Only the number is needed: count the lines below that hold the string "reflexivity".

#### [Saved data entries]
☆ ☆ ☆ ☆ ☆

Definition annotated_points {F} (c : draw_call F) : list (F * F) :=
  match c with Annotate _ xy _ => [xy] | _ => [] end.

Definition abline_levels {F} (c : draw_call F) : list F :=
  match c with Axhline_abline y => [y] | _ => [] end.

Definition shaded_box {F} (c : draw_call F) : list (F * F) :=
  match c with Axvspan xmin xmax _ => [(xmin, xmax)] | _ => [] end.

Definition twopoint_color {F} (c : draw_call F) : list string :=
  match c with Plot_twopoint _ _ _ color => [color] | _ => [] end.

Definition multipoint_line_color {F} (c : draw_call F) : list string :=
  match c with Plot_multipoint _ _ color => [color] | _ => [] end.

Section Drawing.
Context {F : Type} `{!PyFloat F}.

(** ["%.3f" % x] and [str(10**(-1*x))]. *)
Variable format_3f : F → string.
Variable str_pow10_neg : F → string.

(** [[args.even_chromosome_color, args.odd_chromosome_color][i % 2 == 0]] *)
Definition chromosome_color (a : raw_args F) (i : nat) : string :=
  if decide (i mod 2 = 0)%nat then arg_odd_chromosome_color a
  else arg_even_chromosome_color a.

(** [a < b] *)
Definition flt (a b : F) : Prop := fle a b ∧ ¬ fle b a.

#[global] Instance flt_dec : RelDecision flt :=
  λ a b, and_dec (decide (fle a b)) (not_dec (decide (fle b a))).

(** [d[np.where(d["chr"] == chromosome)]] *)
Definition chr_rows (d : list (marker F)) (chromosome : Z) : list (marker F) :=
  filter (λ m, chr m = chromosome) d.

(** Lines 359-375: the limits of the data with the command-line
    overrides applied. *)
Definition y_limits (a : raw_args F) (limits : F * F) : F * F :=
  let conf_max := match arg_max_ylim a with
                  | Some max_ylim => max_ylim
                  | None => snd limits
                  end in
  let conf_min := match arg_min_ylim a with
                  | Some min_ylim => min_ylim
                  | None => fst limits
                  end in
  let conf_min := if arg_no_negative_values a || arg_use_pvalues_flag a
                  then of_Z 0 else conf_min in
  (conf_min, conf_max).

(** Lines 495-497; the literal 0.39 is the float nearest to 39/100. *)
Definition y_padding (a : raw_args F) : F :=
  if arg_no_y_padding a then of_Z 0 else fdiv (of_Z 39) (of_Z 100).

(** Lines 463-482: the annotation of one significant marker. *)
Definition annotate_marker (a : raw_args F) (startingPos conf_max : F)
    (m : marker F) : draw_call F :=
  let theConf := if arg_use_pvalues_flag a then str_pow10_neg (conf m)
                 else format_3f (conf m) in
  Annotate (name m +:+ newline +:+ theConf)
           (fadd (pos m) startingPos, conf m)
           (fadd (pos m) startingPos, conf_max).

(** [chr_twopoint["conf"] >= args.significant_threshold] *)
Definition significant (a : raw_args F) (m : marker F) : Prop :=
  fle (arg_significant_threshold a) (conf m).

#[global] Instance significant_dec a m : Decision (significant a m) :=
  decide (fle (arg_significant_threshold a) (conf m)).
Lemma sma_leading_nan_witness :
  [Some (num 10); Some (frac 21 2)] ≠ []
  ∧ sma (replicate 2 NaN ++ [Some (num 10); Some (frac 21 2)]) (num 3) 1
    = (λ R, replicate 2 NaN ++ R)
        <$> sma [Some (num 10); Some (frac 21 2)] (num 3) 1.
Proof.
  assert (H1 : [Some (num 10); Some (frac 21 2)] ≠ []) by discriminate.
  split; [exact H1 | exact (sma_leading_nan 2 _ (num 3) 1 H1)].
Defined.


Lemma kdj_warm_up_witness :
  ∃ k d j, calculate_kdj (map ramp (seq 0 10)) = Some (k, d, j)
         ∧ (9 < length (map ramp (seq 0 10)))%nat
         ∧ k !! 0%nat = Some NaN
         ∧ ∃ x, k !! 9%nat = Some (Some x).
Proof.
  destruct (calculate_kdj (map ramp (seq 0 10))) as [[[k d] j]|] eqn:E.
  - assert (H9 : (9 < length (map ramp (seq 0 10)))%nat) by (vm_compute; lia).
    assert (H0 : (0 < length (map ramp (seq 0 10)))%nat) by (vm_compute; lia).
    exists k, d, j. split_and!; [reflexivity | exact H9 | |].
    + destruct (kdj_warm_up _ _ _ _ 0 E H0) as [Hlow _].
      destruct Hlow as (Hk & _); [lia | exact Hk].
    + destruct (kdj_warm_up _ _ _ _ 9 E H9) as [_ Hhigh].
      destruct Hhigh as (x & y & Hk & _); [lia | exists x; exact Hk].
  - exfalso. vm_compute in E. discriminate E.
Defined.

Lemma ramp_well_formed : Forall well_formed (map ramp (seq 0 10)).
Proof. repeat constructor; discriminate. Qed.

Lemma kdj_range_witness :
  Forall well_formed (map ramp (seq 0 10))
  ∧ ∃ k d j, calculate_kdj (map ramp (seq 0 10)) = Some (k, d, j)
           ∧ Forall (cell_in 0 (num 100)) k.
Proof.
  split; [exact ramp_well_formed|].
  destruct (calculate_kdj (map ramp (seq 0 10))) as [[[k d] j]|] eqn:E.
  - exists k, d, j. split; [reflexivity|].
    exact (proj1 (proj2 (kdj_range _ _ _ _ ramp_well_formed E))).
  - exfalso. vm_compute in E. discriminate E.
Defined.

Lemma candle_label_relations_witness :
  (1 < length two_bars)%nat
  ∧ ∃ fake_yang fake_yin,
      Cols.FAKE_YANG two_bars !! 1%nat = Some fake_yang
      ∧ Cols.FAKE_YIN two_bars !! 1%nat = Some fake_yin
      ∧ fake_yang || fake_yin = true.
Proof.
  assert (H : (1 < length two_bars)%nat) by (simpl; lia).
  split; [exact H|].
  destruct (candle_label_relations two_bars 1 H)
    as (a & b & c & d & _ & _ & Hc & Hd & _ & _ & _ & Hcd).
  exists c, d. split_and!; [exact Hc | exact Hd | exact Hcd].
Defined.

Lemma flat_close_const n : Forall (λ b, close b = num 100) (flat_rows n).
Proof.
  unfold flat_rows. change map with (@fmap list _) at 1.
  by apply Forall_fmap, Forall_forall.
Qed.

☆ ☆ ☆ ☆ ☆

#### [WRITTEN SOLUTION]
2